Major Wallace Bruce Matthews Carruthers (February 13, 1863 – October 21, 1910) was an officer of the Canadian Militia (now the Canadian Army) and the founder of the Royal Canadian Corps of Signals.

==Education==
Born in Kingston, Canada West, Bruce Carruthers graduated from the Royal Military College of Canada (College Number 82) in 1883.

==Service==
Upon graduation from RMC he served in the British Army's 21st Hussars for four years before returning to Canada. He then served in the 14th Battalion, The Princess of Wales’ Own Rifles until 1899 when he resigned his commission in order to take part in the South African War. He served as a Sergeant in the 2nd (Special Service) Battalion of The Royal Canadian Regiment and took part in the Battle of Paardeberg. Carruthers returned to South Africa for further service as a Lieutenant in the 2nd Regiment, Canadian Mounted Rifles. On March 31, 1902, he fought at the Battle of Hart's River where he was leading some 21 men of 3rd and 4th Troops 'E' Squadron to screen the main body of Cookson's Column as they prepared a defensive position. Faced with several hundred charging Boers and no cover, Lieutenant Carruthers dismounted his men to meet the attack. They fought until out of ammunition by which time 17 had been killed or wounded, including Carruthers. As a result of his service he was awarded the Queen's South Africa Medal with five clasps: Paardeberg, Driefontein, Johannesburg, Cape Colony, SA 1902.

Based on his experiences in South Africa and his recognition of the importance of communications he lobbied for the establishment of a signal corps upon his return to Canada. He was successful and on October 24, 1903, the first independently organized signal corps in the British Empire was formed. Carruthers was appointed Inspector of Signalling of the young Corps and, when reorganization in 1906, was appointed the Assistant Adjutant-General for Signalling.

== Royal Canadian Corps of Signals ==
Carruthers was the founder of the Canadian Signalling Corps, forerunner of the Royal Canadian Corps of Signals and the Communications and Electronics Branch. In the 1968 unification of the Canadian Armed Forces, functional similar components of the Royal Canadian Navy, Canadian Army and Royal Canadian Air Force were combined into the new Communications and Electronics Branch.

During the Boer War, Carruthers noted the importance of tactical signaling in a successful campaign. Observing the employment of heliographs, semaphore flags and lamps, he realized there was a need for a unit to provide proper training in the use of these systems.
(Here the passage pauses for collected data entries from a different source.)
(** The timer of [setInterval]: drops the entries whose window is over. *)
Definition cleanup (s : S) : S :=
  set_storage
    (filter (fun kv => negb (resetTime (snd kv) <? Date_now s) = true)
       (storage s)) s.

(** No window is open for [key]: the limiter will start one. *)
Definition no_open_window (key : string) (s : S) : Prop :=
  match storage s !! key with
  | Some e => resetTime e <= Date_now s
  | None => True
  end.


(** *** A tool that keeps its hands off the limiter's storage *)

Variable performance_now : S -> Z.
Variable js_String : value -> string.
Variable risk_message : string -> string -> option string -> string.
Variable confirmation_message : string -> string.

Local Abbreviation exec :=
  (execute performance_now js_String risk_message confirmation_message).
Local Abbreviation core :=
  (_executeCore performance_now js_String risk_message confirmation_message).

Definition keeps_storage {A} (m : @M S A) : Prop :=
  forall w, storage (w_state (snd (m w))) = storage (w_state w).

Definition private_fn {A B} (f : @user_fn S A B) : Prop :=
  forall a s, storage (snd (f a s)) = storage s.

Definition private_hook {P} (h : option (@user_fn S P unit)) : Prop :=
  forall f, h = Some f -> private_fn f.

Definition private_tool (t : @ExoTool S) : Prop :=
  (forall a c s, storage (snd (executor t a c s)) = storage s)
  /\ private_hook (lookup_hook t hook_onStart)
  /\ private_hook (lookup_hook t hook_onSuccess)
  /\ private_hook (lookup_hook t hook_onError).

Lemma keeps_ret {A} (a : A) : keeps_storage (ret a).
Proof. intros w. reflexivity. Qed.

Lemma keeps_throw {A} e : keeps_storage (@throw S A e).
Proof. intros w. reflexivity. Qed.

Lemma keeps_now : keeps_storage (now performance_now).
Proof. intros w. reflexivity. Qed.

Lemma keeps_log e : keeps_storage (@log S e).
Proof. intros w. reflexivity. Qed.

Lemma keeps_call_user {A B} (f : @user_fn S A B) a :
  private_fn f -> keeps_storage (call_user f a).
Proof.
  intros Hf w. unfold call_user. specialize (Hf a (w_state w)).
  destruct (f a (w_state w)) as [o s']. exact Hf.
Qed.

Lemma keeps_bind {A B} (m : @M S A) (f : A -> @M S B) :
  keeps_storage m -> (forall a, keeps_storage (f a)) ->
  keeps_storage (bind m f).
Proof.
  intros Hm Hf w. unfold bind. specialize (Hm w).
  destruct (m w) as [[a|e] w1]; simpl in *.
  - rewrite Hf. exact Hm.
  - exact Hm.
Qed.

Lemma keeps_try_catch {A} (m : @M S A) (h : exn -> @M S A) :
  keeps_storage m -> (forall e, keeps_storage (h e)) ->
  keeps_storage (try_catch m h).
Proof.
  intros Hm Hh w. unfold try_catch. specialize (Hm w).
  destruct (m w) as [[a|e] w1]; simpl in *.
  - exact Hm.
  - rewrite Hh. exact Hm.
Qed.

Lemma keeps_safeFireHook {P} h (k : option (@user_fn S P unit)) payload :
  private_hook k -> keeps_storage (safeFireHook h k payload).
Proof.
  intros Hk. destruct k as [f|]; simpl; [|apply keeps_ret].
  apply keeps_bind; [apply keeps_log|]. intros _.
  apply keeps_try_catch; [|intros e; apply keeps_ret].
  apply keeps_call_user, (Hk f eq_refl).
Qed.

Lemma core_keeps_storage t args context options :
  private_tool t -> keeps_storage (core t args context options).
Proof.
  intros (Hx & Hs & Hk & He). unfold _executeCore.
  apply keeps_bind; [apply keeps_now|]. intros startTime.
  destruct (negb _); [apply keeps_throw|].
  apply keeps_bind.
  { destruct (RiskLevel_eqb _ _); [|apply keeps_ret].
    destruct (_ && _); [apply keeps_throw|apply keeps_ret]. }
  intros _. apply keeps_bind.
  { destruct (_ && _); [apply keeps_throw|apply keeps_ret]. }
  intros _. apply keeps_bind; [apply keeps_safeFireHook, Hs|]. intros _.
  apply keeps_try_catch.
  - apply keeps_bind; [apply keeps_log|]. intros _.
    apply keeps_bind.
    { apply keeps_call_user. intros a s. apply Hx. }
    intros d. apply keeps_bind; [apply keeps_now|]. intros endTime.
    apply keeps_bind; [apply keeps_safeFireHook, Hk|]. intros _.
    apply keeps_ret.
  - intros e. apply keeps_bind; [apply keeps_now|]. intros endTime.
    apply keeps_bind; [apply keeps_safeFireHook, He|]. intros _.
    apply keeps_throw.
Qed.

(** *** The limiter with [limit = 1] and [windowMs = 1000] *)

Definition limiter_1_1000 (kg : option (ExoContext -> option string))
    : RateLimiterOptions :=
  {| windowMs := Some 1000; limit := Some 1; keyGenerator := kg |}.




(** The cleanup timer leaves every entry whose window is still open. *)
Lemma cleanup_keeps_open key e s :
  (forall m s0, storage (set_storage m s0) = m) ->
  storage s !! key = Some e -> Date_now s <= resetTime e ->
  storage (cleanup s) !! key = Some e.
Proof.
  intros Hget He Hnow. unfold cleanup. rewrite Hget.
  apply map_lookup_filter_Some. split; [exact He|]. simpl.
  destruct (Z.ltb_spec (resetTime e) (Date_now s)); [lia|reflexivity].
Qed.


End RateLimiter.

(** ** The rate limiter on the tools of its tests *)

Module LimiterDemo.

Record World : Type := {
  lw_storage : gmap string RateLimitEntry;
  lw_now : Z;
  lw_log : list string;
}.

Definition put_storage (m : gmap string RateLimitEntry) (s : World) : World :=
  {| lw_storage := m; lw_now := lw_now s; lw_log := lw_log s |}.

Definition limiter : @ExoMiddleware World :=
  createRateLimiter lw_now lw_storage put_storage (limiter_1_1000 None).

(** [z.object({})] *)
Definition emptySchema (args : value) : SafeParseResult :=
  match args with
  | VObj _ => ParseSuccess (VObj [])
  | _ => ParseFailure [{| path := []; issue_message := "Expected object" |}]
  end.

Definition limitedTool (toolName : string) : @ExoTool World :=
  {| name := toolName; description := "Limited";
     safeParse := emptySchema;
     executor := fun _ _ s =>
       (Returned (VObj [("ok", VBool true)]),
        {| lw_storage := lw_storage s; lw_now := lw_now s;
           lw_log := (lw_log s ++ ["executor"])%list |});
     config := {| riskLevel := LOW; requiresConfirmation := false;
                  timeout := 0; retryable := true; maxRetries := 3;
                  tags := []; hooks := None; middleware := Some [limiter] |} |}.

Definition run := @execute World lw_now Demo.render Demo.riskMsg Demo.confirmMsg.
Definition run_core :=
  @_executeCore World lw_now Demo.render Demo.riskMsg Demo.confirmMsg.

Definition at_time (now : Z) (w : @world World) : @world World :=
  {| w_state := {| lw_storage := lw_storage (w_state w); lw_now := now;
                   lw_log := lw_log (w_state w) |};
     w_trace := w_trace w |}.

Definition start : @world World :=
  {| w_state := {| lw_storage := ∅; lw_now := 5000; lw_log := [] |};
     w_trace := [] |}.

Definition user1 : ExoContext :=
  {| user := Some {| id := "u1"; role := "user" |}; scope := None;
     userId := None; isAdmin := None; sessionId := None;
     ctx_metadata := None |}.
Definition user2 : ExoContext :=
  {| user := Some {| id := "u2"; role := "user" |}; scope := None;
     userId := None; isAdmin := None; sessionId := None;
     ctx_metadata := None |}.

Example keys :
  derive_key (limiter_1_1000 None) "tool_1" empty_context = "tool_1:global"
  /\ derive_key (limiter_1_1000 None) "user_limited" user1 = "user_limited:u1".
Proof. split; reflexivity. Qed.

(** The test of the limit: the first request runs the executor, the second,
    400 ms later, is refused and the executor does not run again. *)
Example first_then_blocked :
  let w1 := snd (run (limitedTool "limited_tool_2") (VObj []) empty_context
                   empty_options start) in
  let r2 := run (limitedTool "limited_tool_2") (VObj []) empty_context
              empty_options (at_time 5400 w1) in
  lw_log (w_state w1) = ["executor"]
  /\ fst r2 = Returned {| success := false; data := None;
         error := Some "Rate limit exceeded. Try again in 1 seconds.";
         metadata := Some [("rateLimited", VBool true)] |}
  /\ lw_log (w_state (snd r2)) = ["executor"]
  /\ w_trace (snd r2) = w_trace w1.
Proof. vm_compute. repeat split. Qed.

(** The test per user: the second user is served. *)
Example other_user_served :
  let w1 := snd (run (limitedTool "user_limited") (VObj []) user1
                   empty_options start) in
  let r3 := run (limitedTool "user_limited") (VObj []) user2 empty_options
              (at_time 5400 w1) in
  lw_log (w_state (snd r3)) = ["executor"; "executor"].
Proof. vm_compute. reflexivity. Qed.



End LimiterDemo.

(** ** The specification generators of [ExoTool]

    Here a schema is read as the tree of values it is; the store in which
    JavaScript keeps the objects, with the cache [cachedJsonSchema], comes
    after, in [Store]. *)

Module Tree.

(** The own enumerable entries of a value, as [{...v}], [Object.keys(v)] and
    [Object.entries(v)] see them: an array has its indices for keys, a string
    its characters. *)
Definition own_entries (v : value) : obj :=
  match v with
  | VObj o => o
  | VArr l => imap (fun i x => (pretty i, x)) l
  | VStr s =>
      imap (fun i c => (pretty i, VStr (String c EmptyString)))
        (list_ascii_of_string s)
  | _ => []
  end.

(** [v[k]]: a [TypeError] on [undefined] and [null]. Members that are
    inherited or not enumerable ([length], the methods) read as [undefined]:
    the value read is only ever passed through [?? {}] and a rest copy, which
    give [{}] for them as for [undefined]. *)
Definition get_prop (v : value) (k : string) : option value :=
  match v with
  | VUndefined | VNull => None
  | _ => Some (obj_get k (own_entries v))
  end.

(** [const { k, ...rest } = o] *)
Definition obj_remove (k : string) (o : obj) : obj :=
  filter (fun kv => negb (String.eqb (fst kv) k) = true) o.

Definition is_type (ty : string) (o : obj) : bool :=
  match obj_get "type" o with
  | VStr s => String.eqb s ty
  | _ => false
  end.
Upon his return to Canada in 1902, he wrote a paper on signaling for the Royal Military College Club and championed an establishment of a signaling Corps. In 1903, the formation of the Canadian Signal Corps was authorized by General Order 167. It was the first Signal Corps in the British Commonwealth and is the forerunner of the Royal Canadian Corps of Signals.

On 3 February 1903, now Major Carruthers was appointed as one of two Inspectors of Signaling. Setting up his headquarters in Kingston, Ontario, he was responsible to the Militia Council for the supervision of instruction and practice of signaling and the inspection of signalers and their equipment. In 1904, the first Provisional School of Signaling was established, with schools held in Kingston, Ottawa, Winnipeg, Montreal, Halifax, London, Quebec and Toronto over the next 2 years. Training began in earnest in 1905 in summer militia instructional camps or in provisional schools set up in those eight cities. 546 Officers and men from the Rural Corps were trained in semaphore at the summer camps and 68 of those had qualified as signalers over the next few years.

==Death==
Major Carruthers died at the age of 47 on October 21, 1910, from tuberculosis contracted during his service in South Africa. He was given a huge military funeral at Chalmers Presbyterian Church and was buried in the Cataraqui Cemetery.